Task | Starting at the top of the entries below, set down each line exactly as written, and stop after the line containing "[updatedAt], the body's".
*** Opening of Available records ***
(** C6. With the collection set, when an update answers 200: the
    collection held a record [d] under the identifier; the answer is the
    record [d'] that now stands in its place, every other record being
    where and what it was; a field of [d'] is the store's time under
    [updatedAt], the body's value under a key of the allow-list that the
    body defines, and the field of [d] everywhere else, so [_id] and
    [createdAt] are those of [d]; and a body that agrees with this one on
    the allow-list gives the same answer and the same collection. *)
Theorem update_frame (P : Platform) (env : Env) (id : string) (b : object)
  (coll : Collection) (res : Response) (coll' : Collection) :
  app env (PUT_product id b) (Some coll) = (res, Some coll') ->
  status res = 200 ->
  exists d d' before after,
    docs coll = before ++ d :: after /\
    docs coll' = before ++ d' :: after /\
    id_is (ObjectId_new id) d = true /\
    forallb (fun x => negb (id_is (ObjectId_new id) x)) before = true /\
    body res = VObject d' /\
    (forall k, get k d' = field_after_update b (store_now env) d k) /\
    get "_id" d' = get "_id" d /\
    get "createdAt" d' = get "createdAt" d /\
    (forall b2,
        (forall k, In k allowed -> get k b2 = get k b) ->
        app env (PUT_product id b2) (Some coll) = (res, Some coll')).
Proof.
  simpl. intros H Hs.
  destruct (put_product env id b coll) as [res0 coll0] eqn:Hput.
  inversion H; subst res0 coll0.
  destruct (put_product_ok _ _ _ _ _ _ _ Hput Hs) as (d' & Hu & ->).
  destruct (update_first_found _ _ _ _ _ _ Hu)
    as (d & before & after & Hl & Hl' & -> & Hid & Hb).
  exists d, (apply_update (collect_updates b) (store_now env) d), before, after.
  repeat split; auto.
  - apply get_after_update.
  - rewrite get_after_update. reflexivity.
  - rewrite get_after_update. reflexivity.
  - intros b2 Hb2. unfold put_product in *.
    rewrite (collect_updates_allowed b b2 Hb2), Hput. reflexivity.
Qed.

Lemma update_frame_witness :
  let b := [("price", VNumber (Finite (999 # 100))); ("owner", VString "me")] in
  let pen' := [("_id", VObjectId 256);
               ("name", VString "Pen");
               ("category", VString "Stationery");
               ("price", VNumber (Finite (999 # 100)));
               ("stock", zero);
               ("createdAt", VDate 1600000000000);
               ("updatedAt", VDate 1700000000500)] in
  let res := json (VObject pen') in
  let coll' := {| docs := [pen'; Sample.ink];
                  history := [CallFindOneAndUpdate 256
                                [("price", VNumber (Finite (999 # 100)))]] |} in
  app Sample.env (PUT_product Sample.pen_id b) (Some Sample.shop)
  = (res, Some coll') /\
  status res = 200 /\
  exists d d' before after,
    docs Sample.shop = before ++ d :: after /\
    docs coll' = before ++ d' :: after /\
    id_is (ObjectId_new Sample.pen_id) d = true /\
    forallb (fun x => negb (id_is (ObjectId_new Sample.pen_id) x)) before
    = true /\
    body res = VObject d' /\
    (forall k, get k d' = field_after_update b (store_now Sample.env) d k) /\
    get "_id" d' = get "_id" d /\
    get "createdAt" d' = get "createdAt" d /\
    (forall b2,
        (forall k, In k allowed -> get k b2 = get k b) ->
        app Sample.env (PUT_product Sample.pen_id b2) (Some Sample.shop)
        = (res, Some coll')).
Proof.
  intros b pen' res coll'.
  split; [reflexivity|]. split; [reflexivity|].
  apply (update_frame Sample.platform Sample.env Sample.pen_id b Sample.shop
           res coll'); reflexivity.
Defined.

(** C1, the update half. [PUT { name: "" }] on a stored record answers 200
    and leaves the record with the empty string for a name, while
    [POST] with the same name answers 400: create tests [!name], update
    only tests [!== undefined]. *)
Theorem update_stores_empty_name :
  let pen' := [("_id", VObjectId 256);
               ("name", VString "");
               ("category", VString "Stationery");
               ("price", VNumber (Finite (3 # 2)));
               ("stock", zero);
               ("createdAt", VDate 1600000000000);
               ("updatedAt", VDate 1700000000500)] in
  app Sample.env (PUT_product Sample.pen_id [("name", VString "")])
    (Some Sample.shop)
  = (json (VObject pen'),
     Some {| docs := [pen'; Sample.ink];
             history := [CallFindOneAndUpdate 256 [("name", VString "")]] |})
  /\
  status (fst (app Sample.env
                 (POST_products [("name", VString "");
                                 ("category", VString "Stationery");
                                 ("price", VNumber (Finite (3 # 2)))])
                 (Some Sample.shop))) = 400.
Proof.
  split; reflexivity.
Qed.

(** *** A stock that is not a number *)

(** C2, counterexample. Create does not validate [stock]: with
    [stock: "many"] the request answers 201 and a record is stored, its
    [stock] 0. *)
Lemma create_defaults_stock : ~ stock_is_validated_everywhere.
Proof.
  intros H.
  destruct (H Sample.platform Sample.env
              (POST_products [("name", VString "Pen");
                              ("category", VString "Stationery");
                              ("price", one);
                              ("stock", VString "many")])
              [("name", VString "Pen");
               ("category", VString "Stationery");
               ("price", one);
               ("stock", VString "many")]
              Sample.shop) as (details & Hrun); auto.
  vm_compute in Hrun. discriminate Hrun.
Qed.

(** C2 as amended. A request whose [stock] is defined and is not a number:
    as an update, with the collection set, it answers 400 with an error
    message and the collection stays as it was, documents and history of
    calls; as a create, it is answered as the same request with [stock]
    0. *)
Theorem non_numeric_stock (P : Platform) (env : Env) (id : string)
  (b : object) (coll : Collection) :
  defined (get "stock" b) = true ->
  typeof_number (get "stock" b) = false ->
  (exists msg,
      app env (PUT_product id b) (Some coll)
      = (status_json 400 (error msg), Some coll)) /\
  app env (POST_products b) (Some coll)
  = app env (POST_products (set "stock" zero b)) (Some coll).
Proof.
  intros Hdef Hnum. split.
  - simpl. unfold put_product.
    destruct (negb (ObjectId_isValid id)); [eexists; reflexivity|].
    assert (Hstock : get "stock" (collect_updates b) = get "stock" b).
    { unfold collect_updates, allowed. simpl. rewrite Hdef.
      apply get_set. }
    assert (Hkeys : Nat.eqb (List.length (keys (collect_updates b))) 0 = false).
    { rewrite <- Hstock in Hdef.
      destruct (collect_updates b) as [|kv u]; [discriminate|reflexivity]. }
    rewrite Hkeys, Hstock, Hdef, Hnum. simpl.
    destruct (defined (get "price" _) && _); eexists; reflexivity.
  - simpl. unfold post_products. rewrite !get_set. simpl.
    rewrite Hnum. reflexivity.
Qed.

Lemma non_numeric_stock_witness :
  let b := [("stock", VString "many")] in
  defined (get "stock" b) = true /\
  typeof_number (get "stock" b) = false /\
  (exists msg,
      app Sample.env (PUT_product Sample.pen_id b) (Some Sample.shop)
      = (status_json 400 (error msg), Some Sample.shop)) /\
  app Sample.env (POST_products b) (Some Sample.shop)
  = app Sample.env (POST_products (set "stock" zero b)) (Some Sample.shop).
Proof.
  intros b. split; [reflexivity|]. split; [reflexivity|].
  apply (non_numeric_stock Sample.platform Sample.env Sample.pen_id b
           Sample.shop); reflexivity.
Defined.

(* ================================================================= *)
(** ** List *)

Lemma get_products_runs (P : Platform) (q : Query) (f : Filter)
  (coll : Collection) :
  build_filter q = inr f ->
  get_products q coll
  = (json (VArray (map VObject (run_cursor (list_cursor q f) (docs coll)))),
     called (CallFind (list_cursor q f)) coll).
Proof.
  intros Hf. unfold get_products, list_cursor, toArray. rewrite Hf.
  destruct (build_projection q), (build_sort q); reflexivity.
Qed.

(** A list request answers 200 only with the result of its cursor. *)
Lemma get_products_ok (P : Platform) (q : Query) (coll : Collection)
  (res : Response) (coll' : Collection) :
  get_products q coll = (res, coll') ->
  status res = 200 ->
  exists f,
    build_filter q = inr f /\
    body res = VArray (map VObject (run_cursor (list_cursor q f) (docs coll))).
Proof.
  intros H Hs. destruct (build_filter q) as [res0|f] eqn:Hf.
  - unfold get_products in H. rewrite Hf in H. inversion H; subst.
    unfold build_filter in Hf.
    destruct (query_minPrice q); [|discriminate].
    destruct (isNaN _); inversion Hf; subst; discriminate.
  - rewrite (get_products_runs _ _ _ _ Hf) in H. inversion H; subst.
    exists f. auto.
Qed.

(** C4, counterexample. [?minPrice=] gives the empty string, which writes
    no number; [Number] converts it to 0, so the request is answered 200
    with the records whose price is at least 0, after a call to the
    store. *)
Lemma blank_minPrice_accepted : ~ non_numbers_refused.
Proof.
  intros H.
  specialize (H Sample.env
                {| query_category := None; query_minPrice := Some "";
                   query_sort := None; query_fields := None |}
                "" Sample.shop eq_refl eq_refl).
  vm_compute in H. discriminate H.
Qed.

(** On the sample platform a [minPrice] that is empty or all white space
    converts to 0. *)
Lemma blank_converts_to_zero (s : string) :
  trim s = "" -> Sample.number_of_string s = Finite 0.
Proof.
  intros H. unfold Sample.number_of_string. rewrite H. reflexivity.
Qed.

(** C4 as amended. With the collection set and a [minPrice] in the query:
    when [Number(minPrice)] is [NaN], the answer is 400
    [{ error: "minPrice must be a number" }] and the collection is what it
    was, documents and history of calls; otherwise the answer is 200 with
    a list in which every object is a stored record, seen through the
    projection of the request if it has one, whose price the store matched
    against [$gte]: when that price is a number, as create and update
    require, [Number(minPrice)] is at most the price. *)
Theorem list_minPrice (P : Platform) (env : Env) (q : Query) (s : string)
  (coll : Collection) :
  query_minPrice q = Some s ->
  if isNaN (Number_of_string s)
  then app env (GET_products q) (Some coll)
       = (status_json 400 (error "minPrice must be a number"), Some coll)
  else exists rs coll',
      app env (GET_products q) (Some coll)
      = (json (VArray (map VObject rs)), Some coll') /\
      forall r, In r rs ->
        exists d, In d (docs coll) /\
          r = match build_projection q with
              | Some p => apply_projection p d
              | None => d
              end /\
          (query_fields q = None -> r = d) /\
          gte_match (Number_of_string s) (get "price" d) = true /\
          (forall p, get "price" d = VNumber p ->
                     number_leb (Number_of_string s) p = true).
Proof.
  intros Hq. simpl.
  destruct (isNaN (Number_of_string s)) eqn:Hnan.
  - unfold get_products, build_filter. rewrite Hq, Hnan. reflexivity.
  - assert (Hf : exists f, build_filter q = inr f /\
                           filter_price_gte f = Some (Number_of_string s)).
    { unfold build_filter. rewrite Hq, Hnan. eexists. split; reflexivity. }
    destruct Hf as (f & Hf & Hmin).
    rewrite (get_products_runs _ _ _ coll Hf).
    eexists. eexists. split; [reflexivity|].
    intros r Hr. apply In_run_cursor in Hr.
    destruct Hr as (d & Hd & Hm & Hr). simpl in Hm, Hr. subst r.
    unfold matches in Hm. rewrite Hmin in Hm.
    apply andb_true_iff in Hm. destruct Hm as [_ Hm].
    exists d. repeat split; auto.
    + intros Hnone. unfold build_projection. rewrite Hnone. reflexivity.
    + intros p Hp. rewrite Hp in Hm. exact Hm.
Qed.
*** Close of Available records ***
Written solution |
(** C6. With the collection set, when an update answers 200: the
    collection held a record [d] under the identifier; the answer is the
    record [d'] that now stands in its place, every other record being
    where and what it was; a field of [d'] is the store's time under
    [updatedAt], the body's value under a key of the allow-list that the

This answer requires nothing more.